Filter out all lines without the word "ones" from the data below, please, and copy the rest.

DATA:
--- START ---

Lemma digest_length msg : length (SHA256.digest msg) = 32%nat.
Proof.
  unfold SHA256.digest.
  pose proof (blocks_length (length (SHA256.pad msg) / 64) SHA256.IV (SHA256.pad msg)
                eq_refl) as Hlen.
  destruct (SHA256.blocks _ _ _) as [|w0 [|w1 [|w2 [|w3 [|w4 [|w5 [|w6 [|w7 [|w8 ws]]]]]]]]];
    try discriminate.
  reflexivity.
Qed.

Lemma digest_range msg : Forall (fun b => 0 <= b < 256) (SHA256.digest msg).
Proof.
  unfold SHA256.digest. induction (SHA256.blocks _ _ _) as [|w ws IH]; cbn [flat_map]; [done|].
  apply Forall_app. split; [apply (be_bytes_range 4)|done].
Qed.

Lemma nibble_cases d :
  0 <= d < 16 ->
  d = 0 \/ d = 1 \/ d = 2 \/ d = 3 \/ d = 4 \/ d = 5 \/ d = 6 \/ d = 7 \/
  d = 8 \/ d = 9 \/ d = 10 \/ d = 11 \/ d = 12 \/ d = 13 \/ d = 14 \/ d = 15.
Proof. lia. Qed.

Lemma hex_digit_alphabet d :
  0 <= d < 16 -> occurs (SHA256.hex_digit d) "0123456789abcdef" = true.
Proof.
  intros Hd. pose proof (nibble_cases d Hd) as H.
  repeat destruct H as [H|H]; subst; reflexivity.
Qed.

Lemma hex_digit_zero d : 0 <= d < 16 -> SHA256.hex_digit d = "0"%char <-> d = 0.
Proof.
  intros Hd. pose proof (nibble_cases d Hd) as H.
  repeat destruct H as [H|H]; subst; (split; [done || discriminate | done || lia]).
Qed.

Lemma high_nibble_range b : 0 <= b < 256 -> 0 <= Z.shiftr b 4 < 16.
Proof.
  intros Hb. rewrite Z.shiftr_div_pow2 by lia. change (2 ^ 4) with 16.
  split; [apply Z.div_pos; lia | apply Z.div_lt_upper_bound; lia].
Qed.

Lemma low_nibble_range b : 0 <= Z.land b 15 < 16.
Proof.
  change 15 with (Z.ones 4). rewrite Z.land_ones by lia. apply Z.mod_pos_bound. lia.
Qed.

Lemma byte_zero_nibbles b :
  0 <= b < 256 -> Z.shiftr b 4 = 0 /\ Z.land b 15 = 0 <-> b = 0.
Proof.
  intros Hb. rewrite Z.shiftr_div_pow2 by lia.
  change 15 with (Z.ones 4). rewrite Z.land_ones by lia. change (2 ^ 4) with 16.
  Z.to_euclidean_division_equations. lia.
Qed.

Lemma hex_of_cons (b : Z) (bs : list Z) :
  fold_right (fun b acc => (SHA256.hex_byte b ++ acc)%string) EmptyString (b :: bs) =
  String (SHA256.hex_digit (Z.shiftr b 4))
         (String (SHA256.hex_digit (Z.land b 15)) (fold_right (fun b acc => (SHA256.hex_byte b ++ acc)%string) EmptyString bs)).
Proof. reflexivity. Qed.

Lemma hex_of_length (bs : list Z) : String.length (fold_right (fun b acc => (SHA256.hex_byte b ++ acc)%string) EmptyString bs) = (2 * length bs)%nat.
Proof.
  induction bs as [|b bs IH]; [done|].
  rewrite hex_of_cons. cbn [String.length]. rewrite IH. simpl. lia.
Qed.

Lemma hex_of_alphabet (bs : list Z) :
  Forall (fun b => 0 <= b < 256) bs ->
  Forall (fun c => occurs c "0123456789abcdef" = true) (list_ascii_of_string (fold_right (fun b acc => (SHA256.hex_byte b ++ acc)%string) EmptyString bs)).
Proof.
  induction 1 as [|b bs Hb _ IH]; [constructor|].
  rewrite hex_of_cons. cbn [list_ascii_of_string].
  constructor; [apply hex_digit_alphabet, high_nibble_range, Hb|].
  constructor; [apply hex_digit_alphabet, low_nibble_range|done].
Qed.

Lemma hexdigest_length s : String.length (SHA256.hexdigest s) = 64%nat.
Proof. unfold SHA256.hexdigest. by rewrite hex_of_length, digest_length. Qed.

Lemma hexdigest_alphabet s :
  Forall (fun c => occurs c "0123456789abcdef" = true)
         (list_ascii_of_string (SHA256.hexdigest s)).
Proof. unfold SHA256.hexdigest. apply hex_of_alphabet, digest_range. Qed.

(** X1: a digest in hexadecimal is 64 characters long and every character
    is one of [0123456789abcdef]. *)
Theorem hexdigest_format s :
  String.length (SHA256.hexdigest s) = 64%nat /\
  Forall (fun c => occurs c "0123456789abcdef" = true)
         (list_ascii_of_string (SHA256.hexdigest s)).
Proof. split; [apply hexdigest_length | apply hexdigest_alphabet]. Qed.

(** X2: [valid_proof] accepts a nonce exactly when the first two bytes (16
    bits) of the SHA-256 digest of the hash followed by the nonce's decimal
    digits are zero. *)
Theorem valid_proof_leading_zero_bytes block_hash n :
  valid_proof block_hash n = true <->
  firstn 2 (SHA256.digest (SHA256.bytes_of_string (block_hash ++ str_N n)%string)) = [0; 0].
Proof.
  unfold valid_proof, SHA256.hexdigest. rewrite String.eqb_eq.
  pose proof (digest_length (SHA256.bytes_of_string (block_hash ++ str_N n)%string)) as Hlen.
  pose proof (digest_range (SHA256.bytes_of_string (block_hash ++ str_N n)%string)) as Hrange.
  destruct (SHA256.digest _) as [|b0 [|b1 bs]]; try discriminate.
  apply Forall_cons in Hrange as [Hb0 Hrange]. apply Forall_cons in Hrange as [Hb1 _].
  rewrite !hex_of_cons. cbn [firstn substring].
  assert (Hsub : forall s, substring 0 0 s = EmptyString) by (by intros []).
  rewrite Hsub.
  pose proof (hex_digit_zero _ (high_nibble_range b0 Hb0)) as H0h.
  pose proof (hex_digit_zero _ (low_nibble_range b0)) as H0l.
  pose proof (hex_digit_zero _ (high_nibble_range b1 Hb1)) as H1h.
  pose proof (hex_digit_zero _ (low_nibble_range b1)) as H1l.
  pose proof (byte_zero_nibbles b0 Hb0) as Hz0.
  pose proof (byte_zero_nibbles b1 Hb1) as Hz1.
  change 15 with 0xf in *.
  split.
  - intros [= E0 E1 E2 E3]. f_equal; [|f_equal]; tauto.
  - intros [= -> ->]. reflexivity.
Qed.
End DigestFormat.

(** ** Invariants of the chain *)

Section ChainInvariants.
Context {A : Type} `{PyNumber A}.
Implicit Types (bc : Blockchain A) (b : Block).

--- END ---

RESULT:
  change 15 with (Z.ones 4). rewrite Z.land_ones by lia. apply Z.mod_pos_bound. lia.
  change 15 with (Z.ones 4). rewrite Z.land_ones by lia. change (2 ^ 4) with 16.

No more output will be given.